Au XIIIe siècle, cette ville d’à peine 5000 habitants comptait sept couvents et chapitres avec leurs églises attenantes. Parmi les sept, cinq appartenaient à des ordres mendiants, dont trois couvents dominicains. L’église gothique des ‘Prediger’ est encore aujourd’hui une des quatre églises de la vieille ville. Du monastère d’Oetenbach ne subsiste qu’un petit bâtiment isolé, tandis que le couvent des sœurs de St. Verena n’est mentionné que par une plaque commémorative posée sur une maison du Niederdorf, non loin des ‘Prediger’.

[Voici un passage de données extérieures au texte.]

Lemma strip_idem (s : list Z) : strip (strip s) = strip s.
Proof.
  unfold strip at 1. rewrite lstrip_strip. unfold strip.
  rewrite rev_involutive, lstrip_idem. done.
Qed.

Lemma len_strip (s : list Z) : len (strip s) <= len s.
Proof.
  unfold strip, len. rewrite length_rev.
  pose proof (length_lstrip s). pose proof (length_lstrip (rev (lstrip s))).
  rewrite length_rev in *. lia.
Qed.

Lemma join_docs_good (cur : list (list Z)) :
  len (concat cur) <= chunk_size -> Forall good_chunk (option_list (join_docs cur [])).
Proof.
  intros H. unfold join_docs. rewrite join_with_nil_sep.
  destruct (strip (concat cur)) as [|c t] eqn:E; simpl; [done|].
  constructor; [|done]. rewrite <- E. split; [split|].
  - rewrite E. unfold len. simpl. lia.
  - pose proof (len_strip (concat cur)). lia.
  - apply strip_idem.
Qed.

Lemma merge_shrink_spec (cur : list (list Z)) (total len_ : Z) :
  total = len (concat cur) ->
  let '(cur', total') := merge_shrink 0 cur total len_ in
  total' = len (concat cur') /\
  (cur' = [] \/ (total' <= chunk_overlap /\ (total' + len_ <= chunk_size \/ total' <= 0))).
Proof.
  revert total. induction cur as [|c cs IH]; intros total Ht; simpl.
  - split; [done|by left].
  - destruct ((total >? chunk_overlap) || ((total + len_ + 0 >? chunk_size) && (total >? 0))) eqn:E.
    + apply IH. rewrite Ht. simpl. rewrite len_app. case_ifs; simpl in *; rewrite ?len_nil in *; lia.
    + split; [done|right].
      apply orb_false_iff in E as [E1 E2].
      rewrite Z.gtb_ltb in E1. apply Z.ltb_ge in E1. split; [done|].
      apply andb_false_iff in E2 as [E2|E2]; rewrite Z.gtb_ltb in E2;
        apply Z.ltb_ge in E2; lia.
Qed.

Lemma merge_loop_good ds docs cur total :
  total = len (concat cur) -> total <= chunk_size ->
  Forall (fun d => len d < chunk_size) ds -> Forall good_chunk docs ->
  Forall good_chunk (merge_loop [] ds docs cur total).
Proof.
  revert docs cur total. induction ds as [|d ds IH]; intros docs cur total Ht Hle Hds Hdocs.
  - simpl. apply Forall_app. split; [done|]. apply join_docs_good. lia.
  - inversion Hds as [|? ? Hd Hds']; subst. simpl.
    change (len []) with 0.
    pose proof (len_nonneg (concat cur)) as Hc0.
    pose proof (len_nonneg d) as Hd0.
    assert (E0 : (if is_nil cur then 0 else 0) = 0) by (by destruct (is_nil cur)).
    rewrite E0.
    destruct (len (concat cur) + len d + 0 >? chunk_size) eqn:Ec.
    + destruct (is_nil cur) eqn:En.
      * destruct cur; [|discriminate]. simpl.
        apply IH; [| |done|done]; simpl; rewrite ?app_nil_r; case_ifs; simpl in *; rewrite ?len_nil in *; lia.
      * pose proof (merge_shrink_spec cur (len (concat cur)) (len d) eq_refl) as Hs.
        destruct (merge_shrink 0 cur (len (concat cur)) (len d)) as [cur2 total2].
        destruct Hs as [Ht2 Hs].
        apply IH; [| |done|].
        -- rewrite concat_app, len_app. simpl. rewrite app_nil_r, Ht2. case_ifs; simpl in *; rewrite ?len_nil in *; lia.
        -- pose proof (len_nonneg (concat cur2)).
           destruct Hs as [->|(_ & [Hs|Hs])]; simpl in *; case_ifs; simpl in *; rewrite ?len_nil in *; lia.
        -- apply Forall_app. split; [done|]. apply join_docs_good. lia.
    + rewrite Z.gtb_ltb in Ec. apply Z.ltb_ge in Ec.
      apply IH; [| |done|done].
      * rewrite concat_app, len_app. simpl. rewrite app_nil_r. case_ifs; simpl in *; rewrite ?len_nil in *; lia.
      * case_ifs; simpl in *; rewrite ?len_nil in *; lia.
Qed.
(** The fourth report is a dengue report of week 12 and is listed. *)
Lemma get_case_reports_complete_witness :
  (1 ≤ 2 ≤ 100)
  ∧ dengue_4 ∈ case_reports sample_store
  ∧ ∃ page rows,
      1 ≤ page
      ∧ (get_case_reports (Some "dengue"%string) None (Some 12) page 2 sample_store).2
        = Ok rows
      ∧ dengue_4 ∈ rows.
Proof.
  split; [exact sample_page_size|]. split; [exact dengue_4_stored|].
  apply (get_case_reports_complete (Some "dengue"%string) None (Some 12) 2
           sample_store dengue_4 sample_page_size dengue_4_stored).
  - intros _. reflexivity.
  - intros [].
  - intros _. reflexivity.
Defined.

Lemma dengue_week_12 :
  (get_case_reports (Some "dengue"%string) None (Some 12) 1 10 sample_store).2
  = Ok [dengue_1; dengue_4].
Proof. reflexivity. Defined.

Lemma get_case_reports_sublist_witness :
  (get_case_reports (Some "dengue"%string) None (Some 12) 1 10 sample_store).2
    = Ok [dengue_1; dengue_4]
  ∧ [dengue_1; dengue_4] `sublist_of` case_reports sample_store
  ∧ (case_reports_pk sample_store → NoDup (CaseReport.id <$> [dengue_1; dengue_4])).
Proof.
  split; [exact dengue_week_12|].
  exact (get_case_reports_sublist (Some "dengue"%string) None (Some 12) 1 10
           sample_store [dengue_1; dengue_4] dengue_week_12).
Defined.

Lemma sample_first_page_of_two : valid_paging 1 2.
Proof. unfold valid_paging. repeat split; discriminate. Defined.

(** Pages 1 and 2 of the dengue reports. *)
Lemma get_case_reports_pages_disjoint_witness :
  valid_paging 1 2 ∧ valid_paging 2 2 ∧ 1 ≠ 2
  ∧ case_reports_pk sample_store
  ∧ dengue_2 ∈ [dengue_1; dengue_2] ∧ dengue_4 ∈ [dengue_4]
  ∧ CaseReport.id dengue_2 ≠ CaseReport.id dengue_4.
Proof.
  assert (Hneq : 1 ≠ 2) by discriminate.
  assert (Hr : dengue_2 ∈ [dengue_1; dengue_2]) by (right; left).
  assert (Hr' : dengue_4 ∈ [dengue_4]) by left.
  split_and!; [exact sample_first_page_of_two | exact sample_paging | exact Hneq
              | exact sample_store_case_reports_pk | exact Hr | exact Hr' |].
  exact (get_case_reports_pages_disjoint (Some "dengue"%string) None None 1 2 2
           sample_store [dengue_1; dengue_2] [dengue_4] dengue_2 dengue_4
           sample_first_page_of_two sample_paging Hneq sample_store_case_reports_pk
           eq_refl eq_refl Hr Hr').
Defined.

Lemma get_case_report_of_listed_witness :
  case_reports_pk sample_store
  ∧ dengue_4 ∈ [dengue_1; dengue_4]
  ∧ get_case_report (CaseReport.id dengue_4) sample_store = (sample_store, Ok dengue_4).
Proof.
  assert (Hr : dengue_4 ∈ [dengue_1; dengue_4]) by (right; left).
  split_and!; [exact sample_store_case_reports_pk | exact Hr |].
  exact (get_case_report_of_listed (Some "dengue"%string) None (Some 12) 1 10
           sample_store [dengue_1; dengue_4] dengue_4 sample_store_case_reports_pk
           dengue_week_12 Hr).
Defined.

Lemma baucau_fetched :
  (fetch_weather_data (libm := approx_math) (Some "2024-05-01"%string) None
     (Some "Baucau"%string) sample_store).2 = Ok [baucau_answer].
Proof. reflexivity. Defined.

Lemma baucau_listed : baucau_answer ∈ [baucau_answer].
Proof. left. Defined.

Lemma fetch_weather_data_filters_witness :
  (fetch_weather_data (libm := approx_math) (Some "2024-05-01"%string) None
     (Some "Baucau"%string) sample_store).2 = Ok [baucau_answer]
  ∧ WeatherData.forecast_date baucau_answer = "2024-05-01"%string
  ∧ WeatherData.municipality_name baucau_answer = "Baucau"%string.
Proof.
  split; [exact baucau_fetched|].
  destruct (fetch_weather_data_filters (libm := approx_math) (Some "2024-05-01"%string)
              None (Some "Baucau"%string) sample_store [baucau_answer] baucau_answer
              baucau_fetched baucau_listed) as [Hdate Hname].
  split.
  - apply Hdate; [reflexivity | discriminate].
  - apply Hname; [reflexivity | discriminate].
Defined.

Lemma sample_fetched :
  (fetch_weather_data (libm := approx_math) None None None sample_store).2
  = Ok sample_answers.
Proof. vm_compute. reflexivity. Defined.

Lemma dili_listed : dili_answer ∈ sample_answers.
Proof. left. Defined.

Lemma fetch_weather_data_provenance_witness :
  (fetch_weather_data (libm := approx_math) None None None sample_store).2
    = Ok sample_answers
  ∧ Forall (λ w, ∃ h,
        h ∈ filter (λ h, anchor_selected None None None h)
              (rh_daily_avg_region sample_store)
        ∧ provenance sample_store h w) sample_answers
  ∧ Forall (λ h, ∃ w, w ∈ sample_answers ∧ provenance sample_store h w)
      (filter (λ h, anchor_selected None None None h) (rh_daily_avg_region sample_store)).
Proof.
  split; [exact sample_fetched|].
  exact (fetch_weather_data_provenance (libm := approx_math) None None None
           sample_store sample_answers sample_fetched).
Defined.
(** * ConeFrustum.js: a truncated cone and its intersection with a ray

    A shallow embedding of [src/ConeFrustum.js].  The class [ConeFrustum]
    and the method [Ray.prototype.intersectsConeFrustum] are written against
    three.js objects ([Vector3], [Box3], [Ray]) that live on the JavaScript
    heap and are passed by reference, so the embedding is a state-and-error
    monad over a store of objects.  Numbers are kept abstract behind the
    class [Number]: the instance [float_number] is IEEE-754 binary64 (what a
    JavaScript engine computes), the instance [real_number] is exact real
    arithmetic (what the geometry is stated in). *)

From Stdlib Require Import ZArith Reals Lra Lia Psatz Floats.
From stdpp Require Import gmap.

(** * The program *)

(** ** JavaScript numbers *)

(** The operations the source applies to numbers, and the absolute value
    its documentation speaks of. *)
Class Number := {
  num : Type;
  num_lit : Z -> num;
  num_add : num -> num -> num;
  num_sub : num -> num -> num;
  num_mul : num -> num -> num;
  num_div : num -> num -> num;
  num_neg : num -> num;
  num_sqrt : num -> num;
  num_abs : num -> num;
  num_min : num -> num -> num;
  num_max : num -> num -> num;
  num_eqb : num -> num -> bool;
  num_ltb : num -> num -> bool;
  num_leb : num -> num -> bool
}.

Declare Scope num_scope.
Delimit Scope num_scope with num.
Notation "a + b" := (num_add a b) : num_scope.
Notation "a - b" := (num_sub a b) : num_scope.
Notation "a * b" := (num_mul a b) : num_scope.
Notation "a / b" := (num_div a b) : num_scope.
Notation "- a" := (num_neg a) : num_scope.
Notation "a === b" := (num_eqb a b) (at level 70, no associativity) : num_scope.
Notation "a !== b" := (negb (num_eqb a b)) (at level 70, no associativity) : num_scope.
Notation "a <? b" := (num_ltb a b) : num_scope.
Notation "a >? b" := (num_ltb b a)
  (at level 70, no associativity, only parsing) : num_scope.
Notation "a <=? b" := (num_leb a b) : num_scope.
Notation "a >=? b" := (num_leb b a)
  (at level 70, no associativity, only parsing) : num_scope.
Notation "0" := (num_lit 0%Z) : num_scope.
Notation "1" := (num_lit 1%Z) : num_scope.
Notation "2" := (num_lit 2%Z) : num_scope.

(** *** Doubles *)

Module Double.

(** An integer literal of the source as a double (exact below 2^53). *)
Definition of_Z (z : Z) : float :=
  match z with
  | Z0 => PrimFloat.zero
  | Zpos p => PrimFloat.of_uint63 (Uint63.of_Z (Zpos p))
  | Zneg p => PrimFloat.opp (PrimFloat.of_uint63 (Uint63.of_Z (Zpos p)))
  end.

Definition is_nan (a : float) : bool := negb (PrimFloat.eqb a a).

Definition is_neg_zero (a : float) : bool :=
  match PrimFloat.classify a with NZero => true | _ => false end.

(** [Math.min]: [NaN] if either argument is, and [-0] below [+0]. *)
Definition min (a b : float) : float :=
  if is_nan a then a
  else if is_nan b then b
  else if PrimFloat.ltb a b then a
  else if PrimFloat.ltb b a then b
  else if is_neg_zero a then a else b.

(** [Math.max]: [NaN] if either argument is, and [+0] above [-0]. *)
Definition max (a b : float) : float :=
  if is_nan a then a
  else if is_nan b then b
  else if PrimFloat.ltb a b then b
  else if PrimFloat.ltb b a then a
  else if is_neg_zero a then b else a.

End Double.

#[export] Instance float_number : Number := {|
  num := float;
  num_lit := Double.of_Z;
  num_add := PrimFloat.add;
  num_sub := PrimFloat.sub;
  num_mul := PrimFloat.mul;
  num_div := PrimFloat.div;
  num_neg := PrimFloat.opp;
  num_sqrt := PrimFloat.sqrt;
  num_abs := PrimFloat.abs;
  num_min := Double.min;
  num_max := Double.max;
  num_eqb := PrimFloat.eqb;
  num_ltb := PrimFloat.ltb;
  num_leb := PrimFloat.leb
|}.

(** *** Exact reals *)

Module Exact.

Definition eqb (a b : R) : bool := if Req_dec_T a b then true else false.
Definition ltb (a b : R) : bool := if Rlt_dec a b then true else false.
Definition leb (a b : R) : bool := if Rle_dec a b then true else false.

End Exact.

#[export] Instance real_number : Number := {|
  num := R;
  num_lit := IZR;
  num_add := Rplus;
  num_sub := Rminus;
  num_mul := Rmult;
  num_div := Rdiv;
  num_neg := Ropp;
  num_sqrt := R_sqrt.sqrt;
  num_abs := Rabs;
  num_min := Rmin;
  num_max := Rmax;
  num_eqb := Exact.eqb;
  num_ltb := Exact.ltb;
  num_leb := Exact.leb
|}.

(** ** The JavaScript heap *)

Definition loc := positive.

Section Heap.
Context {N : Number}.
Local Open Scope num_scope.

(** [ToBoolean] of a number: false for [0], [-0] and [NaN]. *)
Definition truthy (n : num) : bool := (n !== 0) && (n === n).

(** [n || d] where [n] is a number. *)
Definition num_or (n d : num) : num := if truthy n then n else d.

(** [n || d] where [n] is a parameter of type [?number]: [None] is an
    omitted ([undefined]) or [null] argument. *)
Definition arg_or (n : option num) (d : num) : num :=
  match n with Some n => num_or n d | None => d end.

(** The fields of a three.js [Vector3]. *)
Record vec3 := Vec3 { x : num; y : num; z : num }.

(** The fields of a [ConeFrustum]; [base] and [axis] hold references. *)
Record frustum := Frustum {
  base : loc;
  axis : loc;
  height : num;
  radius0 : num;
  radius1 : num
}.

(** A three.js [Box3] holds references to two vectors; the code never
    reassigns them, so a box is the pair of references. *)
Record box3 := Box3 { min : loc; max : loc }.

(** A three.js [Ray], likewise. *)
Record ray := Ray { origin : loc; direction : loc }.

Inductive object :=
| OVector3 (v : vec3)
| OConeFrustum (f : frustum).

Abbreviation heap := (gmap loc object).

(** What a call can evaluate to where the source returns something that
    is not always an object. *)
Inductive value :=
| VUndefined
| VNull
| VObject (l : loc).

(** A call either completes with a result and a new heap or throws a
    [TypeError] (a property read on [undefined] or on the wrong object). *)
Inductive outcome (A : Type) :=
| Ok (a : A) (h : heap)
| TypeError.
Global Arguments Ok {A} a h.
Global Arguments TypeError {A}.

Definition js (A : Type) := heap -> outcome A.

(** What a caller sees of a completed call. *)
Definition result {A} (o : outcome A) : option A :=
  match o with Ok a _ => Some a | TypeError => None end.

Definition ret {A} (a : A) : js A := fun h => Ok a h.

Definition bind {A B} (c : js A) (k : A -> js B) : js B :=
  fun h => match c h with Ok a h' => k a h' | TypeError => TypeError end.

Definition throw {A} : js A := fun _ => TypeError.

Definition alloc (o : object) : js loc :=
  fun h => let l := fresh (dom h) in Ok l (<[l := o]> h).

Definition get_vec (l : loc) : js vec3 :=
  fun h => match h !! l with Some (OVector3 v) => Ok v h | _ => TypeError end.

Definition set_vec (l : loc) (v : vec3) : js unit :=
  fun h => match h !! l with
           | Some (OVector3 _) => Ok tt (<[l := OVector3 v]> h)
           | _ => TypeError
           end.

Alors couvent « hors » ou « dans » les murs? Il faudrait mieux parler, en pensant aux trois siècles d’existence des Prediger à Zurich, d’un couvent en mouvement, qui se meut hors de ses murs. Un indice? Ce couvent était construit contre les murailles de la ville, proche d’une de ses portes. Une invitation faite aux Prediger de sortir de la cité pour rayonner hors de ses murs. Comment ont-ils répondu à cette invitation? Quatre illustrations qui pourraient servir de preuves.

Tout d’abord, un indice architectural. Les Dominicains de Strasbourg qui répondirent au vœu des autorités zurichoises de voir établi dans leur cité un couvent de Prêcheurs ne construisirent qu’un petit bâtiment à côté d’une petite chapelle mise à leur disposition par la municipalité. Un simple oratoire où les frères priaient avant de sortir pour prêcher sur les places publiques ou dans d’autres églises. Les bâtiments qui suivirent au milieu du XIIIe siècle comprenaient une « Leutekirche », église pour les fidèles destinée avant tout à la prédication, et un petit chœur séparé pour la communauté qui s’agrandit au fil des ans. Les Prêcheurs de Zurich suivirent le modèle de leurs frères de Toulouse qui construisaient l’église dite des Jacobins.

Les frères prêcheurs suivaient les mouvements d’une société en pleine évolution et de ce fait contribuaient à leur manière au développement d’une « Église hors les murs ».

A Zurich, une porte latérale s’ouvre encore sur la « Predigergasse ». Au moyen âge, plusieurs maisons de cette ruelle logeaient de béguines qui ne vivaient pas en béguinage. Femmes veuves ou célibataires, elles se réclamaient du mouvement « Armutsbewegung » ou « Frauenbewegung ». Proches des couvents dominicains ou franciscains, à qui elles faisaient don de leur maison, attendant en retour que les frères les accompagnent. Il semble que le conseil municipal de Zurich en invitant les Prediger dans leur ville avait aussi comme objectif de leur confier l’éducation des femmes. N’existait alors dans la cité qu’un seul institut d’éducation, celui des chanoines, réservé à la jeunesse masculine.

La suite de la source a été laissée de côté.